Top of Provided entries
(** An answer from the cache is flagged, and was read through its cached
    end-of-archive record. *)
Definition cached_answer (p : ParsedHeaders.t) : Prop :=
  ParsedHeaders.headers_from_quick_open p = true /\ is_Some (ParsedHeaders.main p) /\
  is_Some (ParsedHeaders.end_ p).

Lemma quick_open_loop_answer fuel rem q p r o r' :
  ParsedHeaders.headers_from_quick_open p = true -> is_Some (ParsedHeaders.main p) ->
  parse_quick_open_loop fuel rem q p r = (Ok o, r') ->
  forall a, o = Some a -> cached_answer a.
Proof.
  revert rem p r. induction fuel as [|fuel IH]; intros rem p r Hq Hm; [done|].
  cbn [parse_quick_open_loop]. intros Hrun a ->.
  apply io_bind_Ok in Hrun as ([record rem'] & r1 & _ & Hrun). destruct record as [raw|]; [|done].
  apply io_bind_Ok in Hrun as (d & r2 & _ & Hrun).
  destruct (RawHeader.header_type raw);
    try (apply io_bind_Ok in Hrun as (p' & r3 & Hd & Hrun); apply io_lift_Ok in Hd as [Hd ->];
         apply dispatch_flag in Hd as [Hf Hm']; eapply (IH rem' p'); [by rewrite Hf|auto|exact Hrun|done]).
  - done.
  - apply io_bind_Ok in Hrun as (e & r3 & Hd & Hrun). injection Hrun as <- _.
    split; [done|]. split; [done|]. by eexists.
Qed.
(* ===== verification/GaloisField.v ===== *)
(** The interface between field arithmetic and the matrix code: a field of
    16-bit words with exclusive or as addition, and the exclusive-or sums the
    matrix theorems are stated with. *)
From S2P Require Import Prelude.

Class GaloisField := {
  gf_elem : Z -> Prop;
  gf_mul : Z -> Z -> Z;
  gf_inv : forall {E}, Z -> outcome E Z;
  gf_pow : Z -> Z -> Z;
}.

Class GaloisFieldLaws (F : GaloisField) := {
  gf_elem_0 : gf_elem 0;
  gf_elem_1 : gf_elem 1;
  gf_elem_lxor a b : gf_elem a -> gf_elem b -> gf_elem (Z.lxor a b);
  gf_mul_range a b : gf_elem a -> gf_elem b -> gf_elem (gf_mul a b);
  gf_mul_comm a b : gf_mul a b = gf_mul b a;
  gf_mul_assoc a b c : gf_elem a -> gf_elem b -> gf_elem c -> gf_mul a (gf_mul b c) = gf_mul (gf_mul a b) c;
  gf_mul_0_l a : gf_mul 0 a = 0;
  gf_mul_1_l a : gf_elem a -> gf_mul 1 a = a;
  gf_mul_lxor_r a b c : gf_elem a -> gf_elem b -> gf_elem c ->
    gf_mul a (Z.lxor b c) = Z.lxor (gf_mul a b) (gf_mul a c);
  gf_inv_spec a : gf_elem a -> a <> 0 ->
    exists b, (forall E, gf_inv (E := E) a = Ok b) /\ gf_elem b /\ gf_mul b a = 1;
  gf_pow_range a e : gf_elem a -> 0 <= e -> gf_elem (gf_pow a e);
  gf_pow_0 a : gf_pow a 0 = 1;
  gf_pow_succ a e : gf_elem a -> 0 <= e -> gf_pow a (e + 1) = gf_mul a (gf_pow a e);
}.

(** * Elements *)

Create HintDb gf.

#[export] Hint Resolve gf_elem_0 gf_elem_1 gf_elem_lxor gf_mul_range gf_pow_range : gf.

Lemma lxor_cancel a b : Z.lxor a (Z.lxor a b) = b.
Proof. rewrite <- Z.lxor_assoc, Z.lxor_nilpotent. apply Z.lxor_0_l. Qed.
Lemma lxor_exchange a b c d : Z.lxor (Z.lxor a b) (Z.lxor c d) = Z.lxor (Z.lxor a c) (Z.lxor b d).
Proof.
  rewrite !Z.lxor_assoc. f_equal. rewrite <- !Z.lxor_assoc. f_equal. apply Z.lxor_comm.
Qed.

(** * Exclusive-or sums *)

Fixpoint xsum (n : nat) (f : nat -> Z) : Z :=
  match n with O => 0 | S n => Z.lxor (xsum n f) (f n) end.

Lemma xsum_ext n f g : (forall i, (i < n)%nat -> f i = g i) -> xsum n f = xsum n g.
Proof.
  induction n as [|n IH]; [done|]. intros H. cbn [xsum]. rewrite H by lia. f_equal.
  apply IH. intros i Hi. apply H. lia.
Qed.
Lemma xsum_0 n f : (forall i, (i < n)%nat -> f i = 0) -> xsum n f = 0.
Proof.
  intros H. rewrite (xsum_ext n f (fun _ => 0)) by done. clear H.
  induction n as [|n IH]; [done|]. cbn [xsum]. rewrite IH. done.
Qed.
Lemma xsum_lxor n f g : xsum n (fun i => Z.lxor (f i) (g i)) = Z.lxor (xsum n f) (xsum n g).
Proof.
  induction n as [|n IH]; [done|]. cbn [xsum]. rewrite IH. apply lxor_exchange.
Qed.
Lemma xsum_swap n m (f : nat -> nat -> Z) :
  xsum n (fun i => xsum m (f i)) = xsum m (fun j => xsum n (fun i => f i j)).
Proof.
  induction n as [|n IH]; cbn [xsum]; [by rewrite xsum_0|]. rewrite IH, <- xsum_lxor. done.
Qed.
Lemma xsum_add n m f : xsum (n + m) f = Z.lxor (xsum n f) (xsum m (fun i => f (n + i)%nat)).
Proof.
  induction m as [|m IH]; cbn [xsum]; [rewrite Nat.add_0_r, Z.lxor_0_r; done|].
  rewrite Nat.add_succ_r. cbn [xsum]. rewrite IH, Z.lxor_assoc. done.
Qed.
(** A sum with a single nonzero term. *)
Lemma xsum_single n k f :
  (k < n)%nat -> (forall i, (i < n)%nat -> i <> k -> f i = 0) -> xsum n f = f k.
Proof.
  induction n as [|n IH]; [lia|]. intros Hk H. cbn [xsum].
  destruct (decide (k = n)) as [->|].
  - rewrite xsum_0; [apply Z.lxor_0_l|]. intros. apply H; lia.
  - rewrite (H n), Z.lxor_0_r by lia. apply IH; [lia|]. intros. apply H; lia.
Qed.
Definition log (value : Z) : Z := read (log_table tables) value.
Definition antilog (i : Z) : Z := read (antilog_table tables) i.

Definition mul (a b : Z) : Z :=
  if (a =? 0) || (b =? 0) then 0
  else
    let log_sum := log a + log b in
    antilog (if ORDER <=? log_sum then log_sum - ORDER else log_sum).

(** [inv] asserts that its argument is not zero. *)
Definition inv {E} (a : Z) : outcome E Z :=
  if a =? 0 then Panic else Ok (antilog (ORDER - log a)).

Definition pow (base exp : Z) : Z :=
  if exp =? 0 then 1
  else if base =? 0 then 0
  else antilog ((log base * exp) mod ORDER).

Definition pow_from_log (log_base exp : Z) : Z := antilog ((log_base * exp) mod ORDER).

(** The loop of [input_slice_constants] with [remaining] constants to go; the
    assertion on [exp] runs after every step. *)
Fixpoint input_slice_constants_loop {E} (fuel : nat) (remaining exp : Z) : outcome E (list Z) :=
  if remaining <=? 0 then Ok []
  else match fuel with
  | O => Panic
  | S fuel =>
      if is_divisible_by_suborder_factor exp
      then if exp + 1 <=? ORDER then input_slice_constants_loop fuel remaining (exp + 1) else Panic
      else
        if exp + 1 <=? ORDER then
          rest ← input_slice_constants_loop fuel (remaining - 1) (exp + 1);
          Ok (antilog exp :: rest)
        else Panic
  end.
Lemma spec_row_op n mat A V s body o (upd_of : matrix -> matrix) :
  elem_matrix n n mat -> reduces n mat A V -> rep s.1 n n A -> rep s.2 n n V -> op_ok n o ->
  (forall M, elem_matrix n n M -> same n n (apply_op o M) (upd_of M)) ->
  (forall m M, rep m n n M -> spec (for_range 0 n body m) (fun m' => rep m' n n (upd_of M)) never) ->
  spec (for_range 0 n (fun k => on_both (body k)) s)
    (fun s' => rep s'.1 n n (upd_of A) /\ rep s'.2 n n (upd_of V) /\
               reduces n mat (upd_of A) (upd_of V)) never.
Proof using L.
  intros Hmat Hred HA HV Ho Hsame Hbody.
  eapply spec_post; [apply (spec_for_both 0 n body s _ _ (Hbody _ _ HA) (Hbody _ _ HV))|].
  cbn. intros s' [H1 H2]. split_and!; [done..|].
  apply (reduces_op n mat A V _ _ o); auto; apply Hsame; apply Hred.
Qed.

Lemma eliminate_row_spec n mat col row s :
  elem_matrix n n mat -> (col < n)%nat -> (row < n)%nat -> clear_state n mat col row s ->
  spec (eliminate_row n col row s) (clear_state n mat col (S row)) never.
Proof using L.
  intros Hmat Hc Hr (A & V & HA & HV & Hred & Hunit & Hpiv & Hdone). unfold eliminate_row.
  destruct (Nat.eqb_spec row col) as [->|Hne].
  { exists A, V. split_and!; try done. intros i' Hi' Hne. apply Hdone; lia. }
  rewrite (rep_get _ _ _ _ _ _ HA) by lia. cbn [mbind outcome_bind].
  assert (Hu : elem_matrix n n A) by apply Hred.
  destruct (Z.eqb_spec (A row col) 0) as [H0|Hn].
  { exists A, V. split_and!; try done. intros i' Hi' Hne'.
    destruct (decide (i' = row)) as [->|]; [done|]. apply Hdone; lia. }
  eapply spec_post.
  { apply (spec_row_op n mat A V s _ (add_op row col (A row col))
      (fun M => with_row M row (fun j => Z.lxor (M row j) (gf_mul (A row col) (M col j))))); try done.
    - apply add_op_ok; auto.
    - intros M HM. by apply apply_add.
    - intros m M HM. by apply spec_add. }
  intros s' (H1 & H2 & Hred'). eexists _, _. split; [exact H1|]. split; [exact H2|]. split; [exact Hred'|].
  split_and!.
  - apply unit_columns_with_row; [done|done|]. intros j Hj. rewrite (Hunit col j) by lia.
    unfold identity. rewrite decide_False, gf_mul_0_r by lia. apply Z.lxor_0_r.
  - unfold with_row. rewrite decide_False by done. done.
  - intros i' Hi' Hne'. unfold with_row. case_decide as Hrow; [|apply Hdone; lia].
    rewrite Hpiv, gf_mul_comm, gf_mul_1_l by auto. apply Z.lxor_nilpotent.
Qed.

(** Moving the pivot into place. *)
Lemma swap_pivot_spec n mat col piv s A V :
  elem_matrix n n mat -> (col <= piv < n)%nat -> rep s.1 n n A -> rep s.2 n n V ->
  reduces n mat A V -> unit_columns n col A ->
  spec (if (piv =? col)%nat then Ok s else for_range 0 n (fun k => on_both (swap_step n col piv k)) s)
    (fun s' => exists A' V', rep s'.1 n n A' /\ rep s'.2 n n V' /\ reduces n mat A' V' /\
                 unit_columns n col A' /\ A' col col = A piv col) never.
Proof using L.
  intros Hmat Hp HA HV Hred Hunit. destruct (Nat.eqb_spec piv col) as [->|Hne]; [by exists A, V|].
  eapply spec_post.
  { apply (spec_row_op n mat A V s _ (swap_op col piv) (swap_rows_of col piv)); try done.
    - apply swap_op_ok; lia.
    - intros M HM. apply apply_swap; [lia..|done].
    - intros m M HM. apply spec_swap; [done|lia..]. }
  intros s' (H1 & H2 & Hred'). eexists _, _. split_and!; [exact H1|exact H2|exact Hred'| |].
  - intros i j Hi Hj. unfold swap_rows_of. repeat case_decide; subst; rewrite ?Hunit by lia; try done;
      unfold identity; rewrite !decide_False by lia; done.
  - unfold swap_rows_of. by rewrite decide_True.
Qed.

Lemma eliminate_column_spec n mat col s :
  elem_matrix n n mat -> (col < n)%nat -> elim_state n mat col s ->
  spec (eliminate_column n col s) (elim_state n mat (S col))
    (fun e => e = mk_singular (Some col) /\ singular n mat).
Proof using L.
  intros Hmat Hc (A & V & HA & HV & Hred & Hunit). unfold eliminate_column.
  destruct (find_pivot_spec _ n col A HA Hc (n - col) col ltac:(lia)) as (o & -> & Ho).
  cbn [mbind outcome_bind]. destruct o as [piv|].
  2: { split; [done|]. by eapply no_pivot_singular. }
  destruct Ho as [Hp Hpiv].
  eapply spec_bind. { eapply spec_never; [by apply (swap_pivot_spec n mat col piv s A V)|done]. }
  clear HA HV. intros s1 (A1 & V1 & HA & HV & Hred1 & Hunit1 & Hpc).
  assert (Hu : elem_matrix n n A1) by apply Hred1.
  rewrite (rep_get _ _ _ _ _ _ HA) by done. cbn [mbind outcome_bind].
  destruct (gf_inv_spec (A1 col col)) as (i & Hi & Hiu & Hia); [auto|congruence|].
  rewrite (Hi SingularMatrix). cbn [mbind outcome_bind].
  assert (Hi0 : i <> 0). { intros ->. rewrite gf_mul_0_l in Hia. done. }
  eapply spec_bind.
  { eapply spec_never; [|intros a Ha; exact Ha].
    apply (spec_row_op n mat A1 V1 s1 _ (scale_op col i)
      (fun M => with_row M col (fun j => gf_mul (M col j) i))); try done.
    - by apply scale_op_ok.
    - intros M HM. by apply apply_scale.
    - intros m M HM. by apply spec_scale. }
  intros s2 (HA2 & HV2 & Hred2).
  eapply spec_never; [apply (spec_for_range (clear_state n mat col) never)|].
  - eexists _, _. split; [exact HA2|]. split; [exact HV2|]. split; [exact Hred2|]. split_and!; [| |lia].
    + apply unit_columns_with_row; [done|done|]. intros j Hj. rewrite Hunit1 by lia.
      unfold identity. rewrite decide_False by lia. apply gf_mul_0_l.
    + unfold with_row. rewrite decide_True by done. rewrite gf_mul_comm. done.
  - intros r s' Hr Hs'. apply eliminate_row_spec; [done|done|lia|done].
  - intros s' (A3 & V3 & HA3 & HV3 & Hred3 & Hunit3 & Hpiv3 & Hdone3). exists A3, V3. split_and!; try done.
    intros i' j Hi' Hj. destruct (decide (j = col)) as [->|]; [|apply Hunit3; lia].
    unfold identity. case_decide; [by subst|]. apply Hdone3; [lia|done].
Qed.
Bottom of Provided entries
In the data above, which lines lie between the line with "[done|]. by eapply" and the line with "assert (Hi0 : i", inclusive? Print those lines exactly and nothing else.

#### [Expected answer]
  2: { split; [done|]. by eapply no_pivot_singular. }
  destruct Ho as [Hp Hpiv].
  eapply spec_bind. { eapply spec_never; [by apply (swap_pivot_spec n mat col piv s A V)|done]. }
  clear HA HV. intros s1 (A1 & V1 & HA & HV & Hred1 & Hunit1 & Hpc).
  assert (Hu : elem_matrix n n A1) by apply Hred1.
  rewrite (rep_get _ _ _ _ _ _ HA) by done. cbn [mbind outcome_bind].
  destruct (gf_inv_spec (A1 col col)) as (i & Hi & Hiu & Hia); [auto|congruence|].
  rewrite (Hi SingularMatrix). cbn [mbind outcome_bind].
  assert (Hi0 : i <> 0). { intros ->. rewrite gf_mul_0_l in Hia. done. }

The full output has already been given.